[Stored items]
===

(** * Prism backend (src/backend/main.py): a shallow embedding of the
    retrieval pipeline and of the structured-output handling, with the
    properties its specification states about them.

    Python values are modelled as follows.
    - [str] is a list of characters ([pystr]); characters are the code
      points below 256.
    - [int] is [Z]; list lengths and loop counters that cannot be negative
      are [nat].
    - [float] is the binary64 type of the kernel ([PrimFloat.float]).
    - A [dict] decoded from JSON is an association list inside [Json]; the
      process-local stores and the vector index are [gmap]s.
    - An exception is a value of [exn]; code that can raise returns
      [result].
    - A [while] loop that the source does not bound runs on fuel and
      returns [None] when the fuel is gone. *)

From Stdlib Require Import ZArith Ascii String Floats.
From Stdlib Require Import DecimalString DecimalFacts DecimalNat.
From stdpp Require Import base option list strings gmap.



(** ** Strings *)

Abbreviation pystr := (list ascii).

Definition str (s : string) : pystr := list_ascii_of_string s.

(** The double quote and the line feed, which a literal cannot hold. *)
Definition DQ : pystr := ["034"%char].
Definition LF : pystr := ["010"%char].

(** [seq[start:stop]] for a sequence and two integers: a negative index
    counts from the end, and both are then clamped to [0, len]. *)
Definition slice_index (len i : Z) : Z :=
  if (i <? 0)%Z then Z.max (i + len) 0 else Z.min i len.

Definition py_slice {A} (l : list A) (start stop : Z) : list A :=
  let len := Z.of_nat (length l) in
  let lo := slice_index len start in
  let hi := slice_index len stop in
  take (Z.to_nat (hi - lo)) (drop (Z.to_nat lo) l).

(** ** Chunker: [chunk_text] *)

Module Chunker.
Local Open Scope Z_scope.

(** The body of [while start < text_length], run at most [fuel] times.
    [None]: the loop test was still true when the fuel ran out. *)
Fixpoint chunk_loop (fuel : nat) (text : pystr) (chunk_size overlap : Z)
    (start : Z) (chunks : list pystr) : option (list pystr) :=
  match fuel with
  | O => None
  | S fuel' =>
      if start <? Z.of_nat (length text) then
        let end_ := start + chunk_size in
        let chunk := py_slice text start end_ in
        chunk_loop fuel' text chunk_size overlap
          (start + (chunk_size - overlap)) (chunks ++ [chunk])
      else Some chunks
  end.

Definition chunk_text (fuel : nat) (text : pystr) (chunk_size overlap : Z)
    : option (list pystr) :=
  chunk_loop fuel text chunk_size overlap 0 [].

(** The state of the loop after [n] rounds, as long as the test held. *)
Fixpoint loop_state (n : nat) (text : pystr) (chunk_size overlap : Z)
    (start : Z) (chunks : list pystr) : option (Z * list pystr) :=
  match n with
  | O => Some (start, chunks)
  | S n' =>
      if start <? Z.of_nat (length text) then
        loop_state n' text chunk_size overlap
          (start + (chunk_size - overlap))
          (chunks ++ [py_slice text start (start + chunk_size)])
      else None
  end.

(** The call sites pass no sizes: [chunk_text(text)] is
    [chunk_text(text, 1000, 200)]. *)
Definition default_chunk_size : Z := 1000.
Definition default_overlap : Z := 200.

(** The window the loop cuts in round [k], in closed form. *)
Definition window {A} (text : list A) (chunk_size overlap : Z) (k : nat) : list A :=
  py_slice text (Z.of_nat k * (chunk_size - overlap))
                (Z.of_nat k * (chunk_size - overlap) + chunk_size).

(** Number of rounds for a positive stride: ceil(len / stride). *)
Definition rounds (len stride : Z) : nat :=
  Z.to_nat ((len + stride - 1) / stride).

(** Putting the windows back together: the first one whole, every later
    one without its first [overlap] characters. *)
Definition reassemble {A} (overlap : Z) (chunks : list (list A)) : list A :=
  match chunks with
  | [] => []
  | c :: cs => c ++ concat (map (drop (Z.to_nat overlap)) cs)
  end.

(** [chunk_text(text)]: the defaults leave a stride of 800, so the loop
    ends within [len(text)] rounds, and this fuel is enough. *)
Definition chunk_text_default (text : pystr) : list pystr :=
  match chunk_text (S (length text)) text default_chunk_size default_overlap with
  | Some chunks => chunks
  | None => []
  end.

End Chunker.

(** ** Whitespace and [str.strip] *)

(** [str.isspace] on one character, which is also the class [\s] of a
    [str] pattern: the code points 9-13, 28-32, 133 and 160. *)
Definition py_isspace (a : ascii) : bool :=
  let n := nat_of_ascii a in
  ((9 <=? n) && (n <=? 13)) || ((28 <=? n) && (n <=? 32))
  || (n =? 133) || (n =? 160).

Fixpoint lstrip (s : pystr) : pystr :=
  match s with
  | a :: s' => if py_isspace a then lstrip s' else s
  | [] => []
  end.

Definition rstrip (s : pystr) : pystr := reverse (lstrip (reverse s)).

Definition strip (s : pystr) : pystr := rstrip (lstrip s).

(** ** The patterns of [re] that main.py uses *)

Module Re.

(** A pattern is a sequence of items. A backtracking matcher tries them
    left to right; a starred class takes as many characters as it can and
    gives them back one at a time. *)
Inductive item :=
| Bol                          (* ^ : only at the start of the string      *)
| Eol                          (* $ : at the end, or before a last newline *)
| One (c : ascii -> bool)      (* a literal or a class, once               *)
| Star (c : ascii -> bool).    (* a class under a greedy star              *)

Definition regex := list item.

===

→ **TASK PROMPT**: Every line of the data that includes the word "Chunker" should be copied.

→ **EXERCISE SOLUTION**:
(** ** Chunker: [chunk_text] *)
Module Chunker.
End Chunker.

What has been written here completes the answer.